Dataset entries
__________________________________________________
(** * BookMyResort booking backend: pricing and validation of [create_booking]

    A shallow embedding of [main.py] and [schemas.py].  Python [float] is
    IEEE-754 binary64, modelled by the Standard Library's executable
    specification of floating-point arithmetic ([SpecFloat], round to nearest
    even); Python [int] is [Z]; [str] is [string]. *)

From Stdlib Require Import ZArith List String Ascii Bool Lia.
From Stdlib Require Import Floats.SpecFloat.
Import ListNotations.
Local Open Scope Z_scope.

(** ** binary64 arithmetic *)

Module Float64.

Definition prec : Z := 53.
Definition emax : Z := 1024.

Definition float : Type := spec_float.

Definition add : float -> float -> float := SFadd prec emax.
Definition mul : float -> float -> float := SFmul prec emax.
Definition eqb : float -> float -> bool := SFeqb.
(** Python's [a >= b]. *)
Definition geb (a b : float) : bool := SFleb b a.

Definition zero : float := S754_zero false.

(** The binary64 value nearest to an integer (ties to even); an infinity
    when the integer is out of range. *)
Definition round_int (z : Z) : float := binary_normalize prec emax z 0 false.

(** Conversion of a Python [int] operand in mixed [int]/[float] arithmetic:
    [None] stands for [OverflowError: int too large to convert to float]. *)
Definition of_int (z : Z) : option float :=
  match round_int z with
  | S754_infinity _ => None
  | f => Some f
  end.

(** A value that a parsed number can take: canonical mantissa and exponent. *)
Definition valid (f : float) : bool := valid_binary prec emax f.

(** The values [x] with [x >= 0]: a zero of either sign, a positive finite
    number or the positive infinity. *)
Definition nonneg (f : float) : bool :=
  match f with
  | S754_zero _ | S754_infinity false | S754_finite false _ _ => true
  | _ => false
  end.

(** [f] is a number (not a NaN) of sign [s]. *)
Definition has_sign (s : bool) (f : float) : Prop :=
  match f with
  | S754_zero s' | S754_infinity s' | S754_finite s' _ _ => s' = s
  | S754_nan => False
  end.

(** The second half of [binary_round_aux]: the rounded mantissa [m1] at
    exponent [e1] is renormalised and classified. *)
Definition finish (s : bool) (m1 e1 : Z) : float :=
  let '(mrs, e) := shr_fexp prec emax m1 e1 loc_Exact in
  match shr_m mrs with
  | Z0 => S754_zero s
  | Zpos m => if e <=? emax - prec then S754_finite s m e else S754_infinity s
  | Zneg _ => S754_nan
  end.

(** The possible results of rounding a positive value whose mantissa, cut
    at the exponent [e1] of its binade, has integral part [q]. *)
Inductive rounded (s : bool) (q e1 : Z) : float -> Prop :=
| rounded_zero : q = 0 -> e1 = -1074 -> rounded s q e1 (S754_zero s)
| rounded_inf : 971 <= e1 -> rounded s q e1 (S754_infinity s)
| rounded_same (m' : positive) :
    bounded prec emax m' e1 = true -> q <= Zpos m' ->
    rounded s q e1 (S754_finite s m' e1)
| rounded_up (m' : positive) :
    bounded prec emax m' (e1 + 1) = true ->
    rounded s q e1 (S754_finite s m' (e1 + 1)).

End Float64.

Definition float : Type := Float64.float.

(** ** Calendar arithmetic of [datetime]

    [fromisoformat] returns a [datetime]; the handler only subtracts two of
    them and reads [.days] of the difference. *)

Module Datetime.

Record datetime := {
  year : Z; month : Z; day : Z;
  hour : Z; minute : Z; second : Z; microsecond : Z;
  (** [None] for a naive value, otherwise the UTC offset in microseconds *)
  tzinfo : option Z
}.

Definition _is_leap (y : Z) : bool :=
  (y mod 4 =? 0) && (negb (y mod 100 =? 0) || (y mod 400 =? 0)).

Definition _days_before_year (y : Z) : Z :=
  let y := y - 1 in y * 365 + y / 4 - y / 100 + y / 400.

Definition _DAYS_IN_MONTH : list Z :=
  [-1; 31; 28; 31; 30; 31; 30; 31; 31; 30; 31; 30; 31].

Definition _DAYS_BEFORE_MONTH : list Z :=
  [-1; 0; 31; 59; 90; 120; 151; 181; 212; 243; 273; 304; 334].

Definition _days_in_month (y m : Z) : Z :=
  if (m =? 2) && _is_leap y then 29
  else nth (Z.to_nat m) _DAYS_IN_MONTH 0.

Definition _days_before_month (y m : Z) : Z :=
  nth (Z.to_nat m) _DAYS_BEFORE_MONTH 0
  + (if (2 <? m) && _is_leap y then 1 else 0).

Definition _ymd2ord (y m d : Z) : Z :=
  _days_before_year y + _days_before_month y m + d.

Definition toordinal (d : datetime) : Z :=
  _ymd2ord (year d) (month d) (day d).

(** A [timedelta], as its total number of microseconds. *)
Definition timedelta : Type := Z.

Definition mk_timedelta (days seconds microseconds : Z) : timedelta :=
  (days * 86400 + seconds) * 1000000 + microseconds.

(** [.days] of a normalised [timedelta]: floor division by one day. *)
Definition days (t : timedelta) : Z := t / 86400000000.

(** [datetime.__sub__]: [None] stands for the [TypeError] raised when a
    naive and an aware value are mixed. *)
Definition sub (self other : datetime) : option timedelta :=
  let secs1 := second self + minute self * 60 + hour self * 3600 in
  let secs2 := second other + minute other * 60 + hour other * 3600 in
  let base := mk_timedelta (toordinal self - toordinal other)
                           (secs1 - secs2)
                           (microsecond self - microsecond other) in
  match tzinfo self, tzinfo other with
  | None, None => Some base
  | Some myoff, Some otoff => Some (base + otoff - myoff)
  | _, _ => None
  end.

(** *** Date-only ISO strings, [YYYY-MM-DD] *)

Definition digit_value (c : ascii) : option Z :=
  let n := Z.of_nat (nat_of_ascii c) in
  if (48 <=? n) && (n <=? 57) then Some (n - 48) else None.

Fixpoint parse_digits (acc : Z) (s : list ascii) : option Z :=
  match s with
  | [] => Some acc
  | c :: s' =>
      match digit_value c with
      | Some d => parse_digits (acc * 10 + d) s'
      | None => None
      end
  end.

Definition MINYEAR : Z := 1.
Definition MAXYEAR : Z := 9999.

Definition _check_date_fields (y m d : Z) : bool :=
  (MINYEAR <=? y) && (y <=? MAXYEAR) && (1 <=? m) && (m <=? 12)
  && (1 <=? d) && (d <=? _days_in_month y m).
__________________________________________________
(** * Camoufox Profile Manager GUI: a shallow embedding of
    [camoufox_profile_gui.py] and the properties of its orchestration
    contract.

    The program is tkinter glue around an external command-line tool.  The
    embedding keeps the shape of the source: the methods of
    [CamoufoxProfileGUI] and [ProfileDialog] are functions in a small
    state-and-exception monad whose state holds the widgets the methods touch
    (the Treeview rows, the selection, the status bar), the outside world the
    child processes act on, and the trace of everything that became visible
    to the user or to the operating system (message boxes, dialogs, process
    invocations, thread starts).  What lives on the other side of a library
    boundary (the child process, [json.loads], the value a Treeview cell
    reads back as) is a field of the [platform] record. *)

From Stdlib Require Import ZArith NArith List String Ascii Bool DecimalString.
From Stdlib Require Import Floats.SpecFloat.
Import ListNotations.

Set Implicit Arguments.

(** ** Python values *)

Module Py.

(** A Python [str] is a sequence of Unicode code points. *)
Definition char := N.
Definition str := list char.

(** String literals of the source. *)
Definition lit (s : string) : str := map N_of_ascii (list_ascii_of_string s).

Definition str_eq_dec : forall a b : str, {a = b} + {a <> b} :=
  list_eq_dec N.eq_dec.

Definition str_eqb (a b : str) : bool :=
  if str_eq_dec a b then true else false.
__________________________________________________
Could you find every line in the records above that contains the word "toordinal" and copy it?

Answer to the exercise →
Definition toordinal (d : datetime) : Z :=
  let base := mk_timedelta (toordinal self - toordinal other)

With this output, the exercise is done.